Top of Material for this task

Lemma stop_calls_draws (n : nat) (seed : option string) (e : live rng) :
  List.length (filter is_draw (stop_calls rng n seed e)) = n /\
  flat_map position_drawn (stop_calls rng n seed e) = stop_positions rng n seed e.
Proof.
  unfold stop_calls, stop_positions. destruct (when_truthy seed) as [s |].
  - generalize (stream_draws_length rng n (createSeededRNG rng s)).
    generalize (fst (stream_draws rng n (createSeededRNG rng s))) as us.
    intros us <-. cbn [filter is_draw flat_map position_drawn app].
    induction us as [| u us [IH1 IH2]]; [now split |].
    cbn. now rewrite IH1, IH2.
  - generalize (live_draws_length rng 0 (STRIP_LENGTH - 1) n e).
    generalize (fst (live_draws rng 0 (STRIP_LENGTH - 1) n e)) as rs.
    intros rs <-.
    induction rs as [| r rs [IH1 IH2]]; [now split |].
    cbn [map filter is_draw flat_map position_drawn app List.length].
    now rewrite IH1, IH2.
Qed.

(** With a strip for every column the column loop of generation
    returns. *)
Lemma generateInitialGrid_columns_returns (g : Generator) (strips : list (list string))
    (stopPositions : list Z) :
  cols g <= JS.length strips ->
  exists counts,
    generateInitialGrid_columns g strips stopPositions
    = Returns (map (fun c => window g (nth (Z.to_nat c) strips [])
                               (JS.index stopPositions c))
                   (zseq 0 (Z.to_nat (cols g))), counts).
Proof.
  intros Hcols.
  pose proof (generateInitialGrid_columns_fst g strips stopPositions) as H.
  rewrite (reconstructGrid_columns_windows g strips stopPositions Hcols) in H.
  destruct (generateInitialGrid_columns g strips stopPositions) as [[gr counts] | e];
    [| discriminate].
  exists counts. cbn in H. now injection H as ->.
Qed.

Bottom of Material for this task

Give back the data above exactly as it appears.

**Solution:**
Lemma stop_calls_draws (n : nat) (seed : option string) (e : live rng) :
  List.length (filter is_draw (stop_calls rng n seed e)) = n /\
  flat_map position_drawn (stop_calls rng n seed e) = stop_positions rng n seed e.
Proof.
  unfold stop_calls, stop_positions. destruct (when_truthy seed) as [s |].
  - generalize (stream_draws_length rng n (createSeededRNG rng s)).
    generalize (fst (stream_draws rng n (createSeededRNG rng s))) as us.
    intros us <-. cbn [filter is_draw flat_map position_drawn app].
    induction us as [| u us [IH1 IH2]]; [now split |].
    cbn. now rewrite IH1, IH2.
  - generalize (live_draws_length rng 0 (STRIP_LENGTH - 1) n e).
    generalize (fst (live_draws rng 0 (STRIP_LENGTH - 1) n e)) as rs.
    intros rs <-.
    induction rs as [| r rs [IH1 IH2]]; [now split |].
    cbn [map filter is_draw flat_map position_drawn app List.length].
    now rewrite IH1, IH2.
Qed.

(** With a strip for every column the column loop of generation
    returns. *)
Lemma generateInitialGrid_columns_returns (g : Generator) (strips : list (list string))
    (stopPositions : list Z) :
  cols g <= JS.length strips ->
  exists counts,
    generateInitialGrid_columns g strips stopPositions
    = Returns (map (fun c => window g (nth (Z.to_nat c) strips [])
                               (JS.index stopPositions c))
                   (zseq 0 (Z.to_nat (cols g))), counts).
Proof.
  intros Hcols.
  pose proof (generateInitialGrid_columns_fst g strips stopPositions) as H.
  rewrite (reconstructGrid_columns_windows g strips stopPositions Hcols) in H.
  destruct (generateInitialGrid_columns g strips stopPositions) as [[gr counts] | e];
    [| discriminate].
  exists counts. cbn in H. now injection H as ->.
Qed.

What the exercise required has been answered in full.